(** C6 (amended): in both services the event kind of a log that reaches
    the comparison is decided by comparing [topics[0]] with the hashes of
    the two canonical prototype strings, Deposited first; both hashes are
    computed by [sha3] for that log (two hash computations per log), and the
    log is handed to the decoder with the Deposited layout when the first
    comparison succeeds, with the Redeemed layout when only the second
    does, and not at all otherwise. *)
Theorem event_kind_by_signature_hash (E : Env) (chainName : string)
    (contracts : list ContractConfig) (l : RawLog) (contract : ContractConfig)
    (web3 : Web3) (ts : list string) :
  topics l = Some ts ->
  List.find (fun c => Js.strictEq (Some (Js.toLowerCase (c_address c)))
                        (Js.toLowerCase <$> log_address l)) contracts
    = Some contract ->
  (forall s : State StockManager.StockManagerEvent,
     Js.truthyOptString (Js.toLowerCase <$> log_address l) = true ->
     web3Connections s !! chainName = Some web3 ->
     sha3Calls (trace (exec (StockManager.processLog E chainName contracts (Some l)) s))
     = sha3Calls (trace s) ++ [depositedPrototype; redeemedPrototype] /\
     decodeCalls (trace (exec (StockManager.processLog E chainName contracts (Some l)) s))
     = decodeCalls (trace s)
       ++ (if Js.strictEq (ts !! 0%nat) (sha3 E depositedPrototype) then
             if StockManager.invalidLog (Some l) then []
             else [(StockManager.depositedInputs, data l,
                    [ts !! 1%nat; ts !! 2%nat; ts !! 3%nat])]
           else if Js.strictEq (ts !! 0%nat) (sha3 E redeemedPrototype) then
             if StockManager.invalidLog (Some l) then []
             else [(StockManager.redeemedInputs, data l,
                    [ts !! 1%nat; ts !! 2%nat; ts !! 3%nat])]
           else [])) /\
  (forall s : State Events.Event,
     web3Connections s !! chainName = Some web3 ->
     sha3Calls (trace (exec (Events.processLog E chainName contracts (Some l)) s))
     = sha3Calls (trace s) ++ [depositedPrototype; redeemedPrototype] /\
     decodeCalls (trace (exec (Events.processLog E chainName contracts (Some l)) s))
     = decodeCalls (trace s)
       ++ (if Js.strictEq (ts !! 0%nat) (sha3 E depositedPrototype) then
             [(Events.depositedInputs, data l,
               [ts !! 1%nat; ts !! 2%nat; ts !! 3%nat])]
           else if Js.strictEq (ts !! 0%nat) (sha3 E redeemedPrototype) then
             [(Events.redeemedInputs, data l,
               [ts !! 1%nat; ts !! 2%nat; ts !! 3%nat])]
           else [])).
Proof.
  intros Ht Hf. split.
  - intros s Ha Hc. unfold exec.
    rewrite (stockManager_processLog_dispatch E chainName contracts l contract
               web3 ts s Ht Ha Hf Hc).
    set (s2 := exec _ s).
    assert (Hs : sha3Calls (trace s2)
                 = sha3Calls (trace s) ++ [depositedPrototype; redeemedPrototype])
      by apply sha3Calls_hashes.
    assert (Hd : decodeCalls (trace s2) = decodeCalls (trace s))
      by apply decodeCalls_hashes.
    clearbody s2.
    destruct (Js.strictEq (ts !! 0%nat) (sha3 E depositedPrototype)).
    { split.
      - rewrite <- Hs. apply (grows_observe processingEffect);
          [apply processing_no_sha3 | apply processDepositedEvent_grows].
      - pose proof (processDepositedEvent_decodes E chainName contract l web3 s2) as H.
        unfold exec in H. rewrite H, Hd.
        now rewrite !(stockManager_topic l ts _ Ht). }
    destruct (Js.strictEq (ts !! 0%nat) (sha3 E redeemedPrototype)).
    { split.
      - rewrite <- Hs. apply (grows_observe processingEffect);
          [apply processing_no_sha3 | apply processRedeemedEvent_grows].
      - pose proof (processRedeemedEvent_decodes E chainName contract l web3 s2) as H.
        unfold exec in H. rewrite H, Hd.
        now rewrite !(stockManager_topic l ts _ Ht). }
    split.
    + rewrite <- Hs. apply observe_app. reflexivity.
    + rewrite <- Hd, app_nil_r. apply observe_app. reflexivity.
  - intros s Hc. unfold exec.
    rewrite (events_processLog_dispatch E chainName contracts l contract
               web3 ts s Ht Hf Hc).
    set (s2 := exec _ s).
    assert (Hs : sha3Calls (trace s2)
                 = sha3Calls (trace s) ++ [depositedPrototype; redeemedPrototype])
      by apply sha3Calls_hashes.
    assert (Hd : decodeCalls (trace s2) = decodeCalls (trace s))
      by apply decodeCalls_hashes.
    clearbody s2.
    destruct (Js.strictEq (ts !! 0%nat) (sha3 E depositedPrototype)).
    { split.
      - rewrite <- Hs. apply (grows_observe processingEffect);
          [apply processing_no_sha3 | apply events_processDepositedEvent_grows].
      - pose proof (events_processDepositedEvent_decodes E chainName contract l web3 s2) as H.
        unfold exec in H. rewrite H, Hd, Ht. reflexivity. }
    destruct (Js.strictEq (ts !! 0%nat) (sha3 E redeemedPrototype)).
    { split.
      - rewrite <- Hs. apply (grows_observe processingEffect);
          [apply processing_no_sha3 | apply events_processRedeemedEvent_grows].
      - pose proof (events_processRedeemedEvent_decodes E chainName contract l web3 s2) as H.
        unfold exec in H. rewrite H, Hd, Ht. reflexivity. }
    split.
    + rewrite <- Hs. apply observe_app. reflexivity.
    + rewrite <- Hd, app_nil_r. apply observe_app. reflexivity.
Qed.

· · ·

▶ WHAT THIS TASK INVOLVES: Across the records above, return every line that contains the word "topics".

▶ WRITTEN ANSWER:
    the comparison is decided by comparing [topics[0]] with the hashes of
  topics l = Some ts ->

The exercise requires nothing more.